── Record extracts

(** A poll takes the machine from one history to the next, and sends the edges. *)
Lemma update_after s ts t x : state_after s ts x ->
  let '(acts, x') := rmd_update_state (tn_now t) (motion_of t) x in
  state_after s (ts ++ [t]) x' /\
  commands acts = edge (ms_record_on_motion s && wanted s ts) (ms_record_on_motion s && wanted s (ts ++ [t])) /\
  pin_values acts = pin_edge s (wanted s ts) (wanted s (ts ++ [t])).
Proof.
  intros (Hw & Ha & Hst). unfold state_after, wanted in *. rewrite quiet_snoc.
  assert (Hidle : md_state x = RMD_STATE_IDLE -> md_recording_active x = false -> motion_of t = true ->
    let '(acts, x') := rmd_update_state (tn_now t) (motion_of t) x in
    (watch (md_settings x') = watch s /\ md_recording_active x' = ms_record_on_motion s && true /\ md_state x' = RMD_STATE_ACTIVE) /\
    commands acts = edge false (ms_record_on_motion s && true) /\ pin_values acts = pin_edge s false true).
  { intros H1 H2 ->. pose proof (start_turn s (tn_now t) x Hw H1 H2) as H. destruct (rmd_update_state _ _ x). rewrite andb_true_r. tauto. }
  destruct (quiet_since ts) as [[|u q]|].
  - unfold rmd_update_state. rewrite Hst. destruct (motion_of t); cbn [app within forallb]; by rewrite edge_same, pin_edge_same.
  - destruct (within (post_sec s) (u :: q)) eqn:Ew.
    + destruct Hst as [Hst Hcd]. destruct (motion_of t).
      * unfold rmd_update_state. rewrite Hst. cbn [within]. by rewrite edge_same, pin_edge_same.
      * cbn [app]. rewrite within_snoc, Ew. destruct (Z.ltb_spec (Z.quot (tn_now t - tn_now u) 1000000) (post_sec s)) as [Hlt|Hge]; cbn [andb].
        -- rewrite wait_turn with (s := s) by (done || by rewrite Hcd). by rewrite edge_same, pin_edge_same.
        -- rewrite andb_true_r in Ha |- *. rewrite <- Hcd in Hge. pose proof (stop_turn s (tn_now t) x Hw Hst Ha Hge) as H.
           destruct (rmd_update_state _ _ x). rewrite andb_false_r. tauto.
    + rewrite andb_false_r in Ha |- *. destruct (motion_of t) eqn:Em; [cbn [within]; by apply Hidle|].
      cbn [app]. rewrite within_snoc, Ew. unfold rmd_update_state. rewrite Hst. cbn [andb]. by rewrite andb_false_r, edge_same, pin_edge_same.
  - rewrite andb_false_r in Ha |- *. destruct (motion_of t) eqn:Em; [cbn [within]; by apply Hidle|].
    unfold rmd_update_state. rewrite Hst. by rewrite andb_false_r, edge_same, pin_edge_same.
Qed.

Lemma turn_after s ts t x : state_after s ts x ->
  let '(acts, x') := rmd_turn t x in
  state_after s (ts ++ [t]) x' /\
  commands acts = edge (ms_record_on_motion s && wanted s ts) (ms_record_on_motion s && wanted s (ts ++ [t])) /\
  pin_values acts = pin_edge s (wanted s ts) (wanted s (ts ++ [t])).
Proof.
  intros H. unfold rmd_turn.
  assert (Hp : exists n, rmd_poll_motion (tn_resp t) x = (motion_of t, x <| md_person_count := n |>)).
  { unfold rmd_poll_motion, motion_of. destruct (tn_resp t) as [[p m]|]; [by eexists|]. exists (md_person_count x). by destruct x. }
  destruct Hp as (n & ->). assert (H1 : state_after s ts (x <| md_person_count := n |>)) by exact H.
  pose proof (update_after s ts t _ H1) as H2. destruct (rmd_update_state _ _ _) as [acts x1]. destruct H2 as (H2 & Hc & Hg).
  pose proof (ctrl_quiet (tn_cmd t) x1) as H3. destruct (match tn_cmd t with Some _ => _ | None => _ end) as [acts' x2].
  destruct H3 as (Q1 & Q2 & Q3 & Q4 & Q5 & Q6). rewrite commands_app, pin_values_app, Q1, Q2, !app_nil_r. split; [|done].
  unfold state_after in *. by rewrite Q3, Q4, Q5, Q6.
Qed.

(** ** Runs *)

(** The last of a list of levels, from where it started. *)
Definition level {A} (l0 : A) (ls : list A) : A := default l0 (last ls).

────

Exercise prompt — Each line above from the one with "destruct (motion_of t)." up to and including the one with "[within]. by rewrite edge_same, pin_edge_same." must be set down exactly, and no line outside that span may appear.

Solution for this problem —
    + destruct Hst as [Hst Hcd]. destruct (motion_of t).
      * unfold rmd_update_state. rewrite Hst. cbn [within]. by rewrite edge_same, pin_edge_same.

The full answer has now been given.